Health
Clear as a bell
New successful, expanded trial of groundbreaking therapy for genetic deafness suggests it may be available relatively soon
A toddler in a bright yellow shirt stands unsteadily, grasping the arm of a chair with one hand while playing with a toy on the seat with the other. His father calls from behind, but the child doesn’t react.
Six weeks later, the same child stands holding onto a table. When his grandfather calls, he spins, nearly toppling over, saved by the older man who reaches over to steady him. The dramatic change, highlighted in two video clips, documents the effectiveness of a new gene therapy for a type of inherited deafness, researchers say.
The advance was first reported in January after a trial of six children deaf since birth. The children received treatment in one ear, with five of the six gaining the ability to hear. Scientists reported Wednesday they’d expanded the trial to five more children, this time delivering treatment in both ears. All five, ranging in age from 1 to 11 years, were able to hear in both ears, researchers reported in the journal Nature Medicine.
The team reported only minor side effects such as fever and higher white blood cell counts and cholesterol. While those side effects were transitory, the children became responsive to family members’ voices and some spoke their first words in what researchers hope is a permanent fix. Two children danced to music — which requires complex sound processing — and all were able to localize sound and recognize speech in noisy environments.
“I think this gene therapy is a game-changer,” said Zheng-Yi Chen, associate professor of otolaryngology, head and neck surgery at Harvard Medical School and associate scientist at the Massachusetts Eye and Ear Infirmary’s Eaton-Peabody Laboratories. “I have no doubt it will become the standard therapy down the road.”
That journey, said Chen, one of the study’s senior authors, may not take long. Further studies are needed to refine the therapy, he said, but it could be ready in as soon as three to five years.
The work was led by researchers at Mass Eye and Ear and at the Eye and ENT Hospital of Fudan University in Shanghai, where a team led by Yilai Shu, a former postdoctoral fellow in Chen’s lab, conducted the trial beginning in July 2023. The report provides a snapshot of changes after 13 and 26 weeks, though researchers are continuing to follow the subjects.

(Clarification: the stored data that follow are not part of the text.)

(* ===== verification/_CoqProject ===== *)
-Q . S2P
Prelude.v
Bytes.v
Double.v
RingBuffer.v
HashMap.v
Replay.v
Wire.v
PacketTracker.v
ReliableChannel.v
Channel.v
Fragment.v
Address.v
Socket.v
Rtt.v
Bandwidth.v
Ddos.v
Stats.v
RateLimiter.v
PacketCrypto.v
Aesgcm.v
ConnectToken.v
Connection.v
Receive.v
Send.v
Delivery.v
IndexSet.v
Group.v
Slots.v
Server.v
ConnSafety.v
ServerSafety.v
ServerApi.v
Client.v
ClientSafety.v
Handshake.v
Quantize.v
Schema.v
Replicate.v
Replication.v
Pipeline.v
Workers.v
NetSim.v
ServerSim.v
ServerIo.v
ClientIo.v
Simd.v
SimdPlatforms.v
Buffer.v
Pool.v
Compressor.v
Profiler.v
Api.v
Sdk.v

“Children’s lives will be profoundly impacted by the therapy,” Shu said. “It provides a paradigm shift in the treatment of hearing impairment.”
More than 5 percent of the global population — 430 million people — have some kind of deafness, a figure that includes 34 million children, according to statistics cited in the paper. About 26 million have been deaf since birth, with about 60 percent of those due to genetic factors.

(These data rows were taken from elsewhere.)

(* ===== verification/RingBuffer.v ===== *)
(** [FixedRingBuffer<T, N>] (src/src/core/ring_buffer.h) and the queue interface
    its clients rely on.

    [Fifo] is what a bounded first-in first-out queue promises; the ring buffer
    and the pipeline queues of the server are instances of it, and a trace of
    operations on any instance gives the results of the reference queue
    [ref_run], a plain list with a capacity. *)

From S2P Require Import Prelude.

(** * The interface *)

Inductive fifo_op (T : Type) : Type := Push (x : T) | Pop.
Arguments Push {T}. Arguments Pop {T}.
(** The result of an operation: [push]'s boolean, or what [pop] took out. *)
Inductive fifo_out (T : Type) : Type := Pushed (ok : bool) | Popped (o : option T).
Arguments Pushed {T}. Arguments Popped {T}.

Class Fifo (Q T : Type) := {
  fifo_inv : Q -> Prop;
  fifo_list : Q -> list T;
  fifo_cap : Z;
  fifo_push : T -> Q -> bool * Q;
  fifo_pop : Q -> option T * Q;
  fifo_bounded q : fifo_inv q -> zlen (fifo_list q) <= fifo_cap;
  fifo_push_ok q x : fifo_inv q -> zlen (fifo_list q) < fifo_cap ->
    exists q', fifo_push x q = (true, q') /\ fifo_inv q' /\
      fifo_list q' = fifo_list q ++ [x];
  fifo_push_full q x : fifo_inv q -> zlen (fifo_list q) = fifo_cap ->
    fifo_push x q = (false, q);
  fifo_pop_nil q : fifo_inv q -> fifo_list q = [] -> fifo_pop q = (None, q);
  fifo_pop_cons q x l : fifo_inv q -> fifo_list q = x :: l ->
    exists q', fifo_pop q = (Some x, q') /\ fifo_inv q' /\ fifo_list q' = l
}.

Section FifoTraces.
Context {Q T : Type} `{Fifo Q T}.

Definition fifo_step (o : fifo_op T) (q : Q) : fifo_out T * Q :=
  match o with
  | Push x => let '(b, q') := fifo_push x q in (Pushed b, q')
  | Pop => let '(r, q') := fifo_pop q in (Popped r, q')
  end.
Fixpoint fifo_run (ops : list (fifo_op T)) (q : Q) : list (fifo_out T) * Q :=
  match ops with
  | [] => ([], q)
  | o :: ops => let '(r, q1) := fifo_step o q in
                let '(rs, q2) := fifo_run ops q1 in (r :: rs, q2)
  end.

(** The reference: a list of at most [cap] elements. *)
Definition ref_step (cap : Z) (o : fifo_op T) (l : list T) : fifo_out T * list T :=
  match o with
  | Push x => if zlen l <? cap then (Pushed true, l ++ [x]) else (Pushed false, l)
  | Pop => match l with [] => (Popped None, []) | x :: l => (Popped (Some x), l) end
  end.
Fixpoint ref_run (cap : Z) (ops : list (fifo_op T)) (l : list T)
    : list (fifo_out T) * list T :=
  match ops with
  | [] => ([], l)
  | o :: ops => let '(r, l1) := ref_step cap o l in
                let '(rs, l2) := ref_run cap ops l1 in (r :: rs, l2)
  end.

Lemma fifo_step_ref o q :
  fifo_inv q ->
  exists q', fifo_step o q = (fst (ref_step fifo_cap o (fifo_list q)), q') /\
    fifo_inv q' /\ fifo_list q' = snd (ref_step fifo_cap o (fifo_list q)).
Proof.
  intros Hq. destruct o as [x|]; simpl.
  - case_if.
    + destruct (fifo_push_ok q x Hq E) as (q' & -> & ? & ?). eauto.
    + pose proof (fifo_bounded q Hq).
      rewrite (fifo_push_full q x Hq) by lia. eauto.
  - destruct (fifo_list q) as [|x l] eqn:E.
    + rewrite (fifo_pop_nil q Hq E). eauto.
    + destruct (fifo_pop_cons q x l Hq E) as (q' & -> & ? & ?). eauto.
Qed.

Lemma fifo_run_ref ops q :
  fifo_inv q ->
  exists q', fifo_run ops q = (fst (ref_run fifo_cap ops (fifo_list q)), q') /\
    fifo_inv q' /\ fifo_list q' = snd (ref_run fifo_cap ops (fifo_list q)).
Proof.
  revert q; induction ops as [|o ops IH]; intros q Hq; simpl; [eauto|].
  destruct (fifo_step_ref o q Hq) as (q1 & -> & Hq1 & Hl1).
  destruct (ref_step _ o _) as [r l1] eqn:E1. simpl in *. subst l1.
  destruct (IH q1 Hq1) as (q2 & -> & Hq2 & Hl2).
  destruct (ref_run _ ops _) as [rs l2]. simpl in *. eauto.
Qed.
End FifoTraces.

(** * The ring buffer *)

Record ring (T : Type) : Type := Ring { data_ : list T; head_ : Z; size_ : Z }.
Arguments Ring {T}. Arguments data_ {T}. Arguments head_ {T}. Arguments size_ {T}.

Module RingBuffer.
Section Ring.
(** [T{}] is [inhabitant]; [N] is the template's capacity. *)
Context {T : Type} `{Inhabited T} (N : Z).
Implicit Types (rb : ring T) (x : T).

Definition MASK : Z := N - 1.

Definition empty : ring T := Ring (replicate (Z.to_nat N) inhabitant) 0 0.

Definition push_back (x : T) rb : bool * ring T :=
  if size_ rb =? N then (false, rb)
  else (true, Ring (aset (data_ rb) (Z.land (head_ rb + size_ rb) MASK) x)
                   (head_ rb) (size_ rb + 1)).

(** [pop_front(T* out)]: the popped value is [*out]. *)
Definition pop_front rb : option T * ring T :=
  if size_ rb =? 0 then (None, rb)
  else (Some (data_ rb).[head_ rb],
        Ring (aset (data_ rb) (head_ rb) inhabitant)
             (Z.land (head_ rb + 1) MASK) (size_ rb - 1)).

(** [operator[]], read and assignment through the returned reference. *)
Definition index rb (i : Z) : T := (data_ rb).[Z.land (head_ rb + i) MASK].
Definition index_set rb (i : Z) x : ring T :=
  Ring (aset (data_ rb) (Z.land (head_ rb + i) MASK) x) (head_ rb) (size_ rb).

Definition front rb : T := (data_ rb).[head_ rb].
Definition back rb : T := (data_ rb).[Z.land (head_ rb + size_ rb - 1) MASK].
Definition at_seq rb (seq : Z) : T := (data_ rb).[Z.land seq MASK].

Definition size rb : Z := size_ rb.
Definition full rb : bool := size_ rb =? N.
Definition is_empty rb : bool := size_ rb =? 0.
Definition clear rb : ring T := Ring (replicate (length (data_ rb)) inhabitant) 0 0.

(** The queue a buffer holds, oldest first. *)
Definition contents rb : list T := index rb <$> seqZ 0 (size_ rb).

Definition wf rb : Prop :=
  zlen (data_ rb) = N /\ 0 <= head_ rb < N /\ 0 <= size_ rb <= N.

(** [static_assert(N > 0 && (N & (N - 1)) == 0)]. *)
Context (HN : exists k, 0 <= k /\ N = 2 ^ k).

Lemma rb_N_pos : 0 < N.
Proof. destruct HN as (k & Hk & ->). lia. Qed.
Lemma rb_mask_mod i : Z.land i MASK = i mod N.
Proof. unfold MASK. by apply land_mask. Qed.
Lemma mask_range i : 0 <= Z.land i MASK < N.
Proof. rewrite rb_mask_mod. apply Z.mod_pos_bound, rb_N_pos. Qed.
Lemma mask_ne i j : i <> j -> Z.abs (i - j) < N -> Z.land i MASK <> Z.land j MASK.
Proof.
  intros Hne Hd. rewrite !rb_mask_mod. intros E. pose proof rb_N_pos.
  rewrite (Z.div_mod i N), (Z.div_mod j N) in Hne, Hd by lia. rewrite E in Hne, Hd.
  assert (i / N = j / N \/ i / N - j / N <= -1 \/ 1 <= i / N - j / N) as [?|[?|?]] by lia;
    nia.
Qed.

Lemma contents_length rb : wf rb -> zlen (contents rb) = size_ rb.
Proof.
  intros (_ & _ & ?). unfold contents, zlen. rewrite length_fmap, length_seqZ. lia.
Qed.

Lemma rb_empty_wf : wf empty.
Proof. pose proof rb_N_pos. unfold wf. simpl. rewrite zlen_replicate. lia. Qed.
Lemma empty_contents : contents empty = [].
Proof. done. Qed.
Lemma clear_wf rb : wf rb -> wf (clear rb).
Proof.
  intros (Hl & _ & _). unfold wf. simpl. rewrite zlen_replicate.
  pose proof rb_N_pos. unfold zlen in Hl. lia.
Qed.

Lemma push_back_spec rb x :
  wf rb -> size_ rb < N ->
  exists rb', push_back x rb = (true, rb') /\ wf rb' /\
    contents rb' = contents rb ++ [x].
Proof.
  intros (Hl & Hh & Hs) Hlt. unfold push_back. rewrite (proj2 (Z.eqb_neq _ N)) by lia.
  eexists. split; [done|]. pose proof (mask_range (head_ rb + size_ rb)) as Hm.
  split; [unfold wf; simpl; rewrite zlen_aset; lia|].
  unfold contents; simpl. rewrite seqZ_snoc, fmap_app by lia. f_equal.
  - apply fmap_seqZ_ext. intros i Hi. unfold index; simpl.
    apply aget_aset_ne; try apply mask_range; try lia. apply mask_ne; lia.
  - simpl. unfold index; simpl. rewrite Z.add_0_l, aget_aset_eq; [done|lia].
Qed.

Lemma push_back_full rb x : size_ rb = N -> push_back x rb = (false, rb).
Proof. intros E. unfold push_back. by rewrite E, Z.eqb_refl. Qed.

Lemma pop_front_empty rb : size_ rb = 0 -> pop_front rb = (None, rb).
Proof. intros E. unfold pop_front. by rewrite E. Qed.

Lemma contents_cons rb :
  wf rb -> 0 < size_ rb ->
  contents rb = (data_ rb).[head_ rb] :: (index rb <$> seqZ 1 (size_ rb - 1)).
Proof.
  intros (Hl & Hh & Hs) Hp. unfold contents. rewrite seqZ_cons by lia. simpl. f_equal.
  unfold index. by rewrite Z.add_0_r, rb_mask_mod, Z.mod_small by lia.
Qed.

Lemma pop_front_spec rb :
  wf rb -> 0 < size_ rb ->
  exists x rb', pop_front rb = (Some x, rb') /\ wf rb' /\
    contents rb = x :: contents rb'.
Proof.
  intros Hwf Hp. pose proof Hwf as (Hl & Hh & Hs). unfold pop_front.
  rewrite (proj2 (Z.eqb_neq _ 0)) by lia. do 2 eexists. split; [done|].
  pose proof (mask_range (head_ rb + 1)).
  split; [unfold wf; simpl; rewrite zlen_aset; lia|].
  rewrite contents_cons by done. f_equal. unfold contents; simpl.
  change 1 with (0 + 1) at 1. rewrite fmap_seqZ_shift. apply fmap_seqZ_ext.
  intros i Hi. unfold index; simpl.
  assert (Z.land (Z.land (head_ rb + 1) MASK + i) MASK
          = Z.land (head_ rb + (i + 1)) MASK) as ->.
  { rewrite !rb_mask_mod, Zplus_mod_idemp_l. f_equal. lia. }
  symmetry. apply aget_aset_ne; try apply mask_range; try lia.
  replace (head_ rb) with (Z.land (head_ rb) MASK) at 1
    by (rewrite rb_mask_mod; apply Z.mod_small; lia).
  apply mask_ne; lia.
Qed.

(** Element [i] of the buffer is element [i] of its queue, and assigning
    through [operator[]] updates that element only. *)
Lemma contents_lookup rb i :
  wf rb -> 0 <= i < size_ rb -> contents rb !! Z.to_nat i = Some (index rb i).
Proof.
  intros (_ & _ & Hs) Hi. unfold contents. rewrite list_lookup_fmap.
  rewrite lookup_seqZ_lt by lia. simpl. do 2 f_equal. lia.
Qed.
Lemma index_set_spec rb i x :
  wf rb -> 0 <= i < size_ rb ->
  wf (index_set rb i x) /\ contents (index_set rb i x) = <[Z.to_nat i := x]> (contents rb).
Proof.
  intros Hwf Hi. pose proof Hwf as (Hl & Hh & Hs). split.
  { unfold wf. simpl. rewrite zlen_aset. lia. }
  apply list_eq. intros j.
  pose proof (contents_length rb Hwf) as Hlen. unfold zlen in Hlen.
  destruct (decide (j < length (contents rb))%nat) as [Hj|Hj].
  - rewrite <- (Nat2Z.id j).
    rewrite (contents_lookup (index_set rb i x))
      by (unfold wf; simpl; rewrite ?zlen_aset; lia).
    destruct (decide (Z.of_nat j = i)) as [<-|Hne].
    + rewrite list_lookup_insert_eq by lia. f_equal. unfold index; simpl.
      apply aget_aset_eq. rewrite Hl. apply mask_range.
    + rewrite list_lookup_insert_ne, contents_lookup by (done || lia). f_equal.
      unfold index; simpl. apply aget_aset_ne; try apply mask_range.
      apply mask_ne; lia.
  - rewrite !lookup_ge_None_2; [done| |].
    + rewrite length_insert. lia.
    + unfold contents. rewrite length_fmap, length_seqZ. simpl. lia.
Qed.
End Ring.

(** Every ring buffer with a power-of-two capacity is a bounded queue. *)
Program Definition ring_fifo {T} `{Inhabited T} (N : Z)
    (HN : exists k, 0 <= k /\ N = 2 ^ k) : Fifo (ring T) T := {|
  fifo_inv := wf N; fifo_list := contents N; fifo_cap := N;
  fifo_push := push_back N; fifo_pop := pop_front N |}.
Next Obligation. intros. rewrite contents_length by done. by destruct H0 as (_ & _ & ?); lia. Qed.
Next Obligation.
  intros T ? N HN q x Hq Hlt. rewrite contents_length in Hlt by done.
  by apply push_back_spec.
Qed.
Next Obligation.
  intros T ? N HN q x Hq E. rewrite contents_length in E by done. by apply push_back_full.
Qed.
Next Obligation.
  intros T ? N HN q Hq E. apply pop_front_empty.
  rewrite <- (contents_length N q Hq). by rewrite E.
Qed.
Next Obligation.
  intros T ? N HN q x l Hq E. pose proof (contents_length N q Hq) as Hlen. rewrite E in Hlen.
  rewrite zlen_cons in Hlen. pose proof (zlen_nonneg l).
  destruct (pop_front_spec N HN q Hq) as (y & q' & Hp & Hw & Hc); [lia|].
  rewrite E in Hc. simplify_eq. eauto.
Qed.

(** A sequence of calls, with their results in order. *)
Fixpoint run {T} `{Inhabited T} (N : Z) (ops : list (fifo_op T)) (rb : ring T)
    : list (fifo_out T) * ring T :=
  match ops with
  | [] => ([], rb)
  | Push x :: ops =>
      let '(b, rb1) := push_back N x rb in
      let '(rs, rb2) := run N ops rb1 in (Pushed b :: rs, rb2)
  | Pop :: ops =>
      let '(r, rb1) := pop_front N rb in
      let '(rs, rb2) := run N ops rb1 in (Popped r :: rs, rb2)
  end.

Lemma run_fifo_run {T} `{Inhabited T} N HN (ops : list (fifo_op T)) rb :
  run N ops rb = fifo_run (H := ring_fifo N HN) ops rb.
Proof.
  revert rb; induction ops as [|[x|] ops IH]; intros rb; simpl; [done| |].
  - destruct (push_back N x rb) as [b rb1]. by rewrite IH.
  - destruct (pop_front N rb) as [r rb1]. by rewrite IH.
Qed.

(** A sequence of [push_back] and [pop_front] calls on a fresh ring buffer
    returns what the same sequence returns on a first-in first-out list of at
    most [N] elements: elements come out in the order they went in, none is lost,
    duplicated or overwritten, a push fails exactly when [N] elements are held
    and a pop exactly when none is. *)
Theorem ring_buffer_refines_fifo {T} `{Inhabited T} (k : Z) (ops : list (fifo_op T)) :
  0 <= k ->
  exists rb, run (2 ^ k) ops (empty (2 ^ k)) = (fst (ref_run (2 ^ k) ops []), rb) /\
    wf (2 ^ k) rb /\ contents (2 ^ k) rb = snd (ref_run (2 ^ k) ops []).
Proof.
  intros Hk.
  assert (exists j, 0 <= j /\ 2 ^ k = 2 ^ j) as HN by (by exists k).
  destruct (fifo_run_ref (H := ring_fifo (T := T) (2 ^ k) HN) ops (empty (2 ^ k)))
    as (rb & Hrun & Hwf & Hc); [by apply rb_empty_wf|].
  exists rb. rewrite (run_fifo_run _ HN). split_and!; [exact Hrun|exact Hwf|exact Hc].
Qed.

Lemma ring_buffer_refines_fifo_witness :
  let ops := [Push 1; Push 2; Pop; Push 3; Push 4; Pop; Push 5; Pop; Pop; Pop; Pop] in
  exists rb, run 2 ops (empty 2)
    = ([Pushed true; Pushed true; Popped (Some 1); Pushed true; Pushed false;
        Popped (Some 2); Pushed true; Popped (Some 3); Popped (Some 5); Popped None;
        Popped None], rb) /\ wf 2 rb /\ contents 2 rb = [].
Proof.
  apply (ring_buffer_refines_fifo (T := Z) 1
    [Push 1; Push 2; Pop; Push 3; Push 4; Pop; Push 5; Pop; Pop; Pop; Pop]).
  lia.
Defined.
End RingBuffer.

The children in both trials suffered from DFNB9, a type of deafness caused by a mutation in the OTOF gene. The mutated gene causes the body to produce a dysfunctional otoferlin protein. Otoferlin is produced by cells in a snail-shaped part of the inner ear called the cochlea, where sound waves are translated into electric signals.
Those signals are normally transmitted to the nerves and then travel to the brain for interpretation. Otoferlin is important in the handoff of the signal from the cochlea to the nerves. Without it, the signal generated in the ear never makes it to the brain.
Chen said in January that DFNB9 is an attractive target for the therapy because the structures of the ear are intact and the mutated protein can be traced to a single gene that, if repaired, would restore communication between the ear and brain.
A complication remained, however. The gene that encodes otoferlin is large enough that it doesn’t fit inside the neutered virus that researchers used to transport the corrected gene into the cochlear cells.
Researchers solved that problem by breaking the gene in two and sending it in two viral packages instead of one. Though the virus inserted the gene into the cochlear cells’ genome in two pieces, it still produced functional versions of the otoferlin protein.
In the current trial involving two ears, Chen said safety of the treatment was an important consideration. Because they used a virus to deliver the therapy, they had to be on guard for the body’s natural immune reaction. To keep that response from derailing the trial, they decided to treat both ears at once. That prevented a situation where, if the injections were given sequentially, an immune response primed by treatment in the first ear could affect the success of the second. Researchers recorded no toxicity and saw no serious adverse reactions.
Shu said he was both relieved and happy when results showed children being able to respond to sound cues and speak their first words. As gratifying, however, was the reaction of the children’s parents, who sometimes cried or expressed disbelief at the changes they saw.
This second trial also revealed an intriguing wrinkle. One participant was 11, an age considered outside the optimal range for language acquisition, thought to be from birth to around 6 or 7, Chen said. After hearing was restored, however, the 11-year-old did begin to use single words.
“This would suggest that maybe there’s some plasticity in the brain in a patient that we could remodel somehow in the future,” Chen said. “This opened up a new field for us to explore.”
While hearing impairment stems from an array of causes, Chen said there are 150 genes known to play a role in genetic deafness. The vast majority of those could be treated using a similar regimen, he said. With the success of these trials, he added, it may begin to make sense for children who show difficulty hearing to undergo genetic testing at an early age.
“For us it’s a watershed event,” Chen said. “Personally, I have no doubt we’re going to have a new therapy down the road.”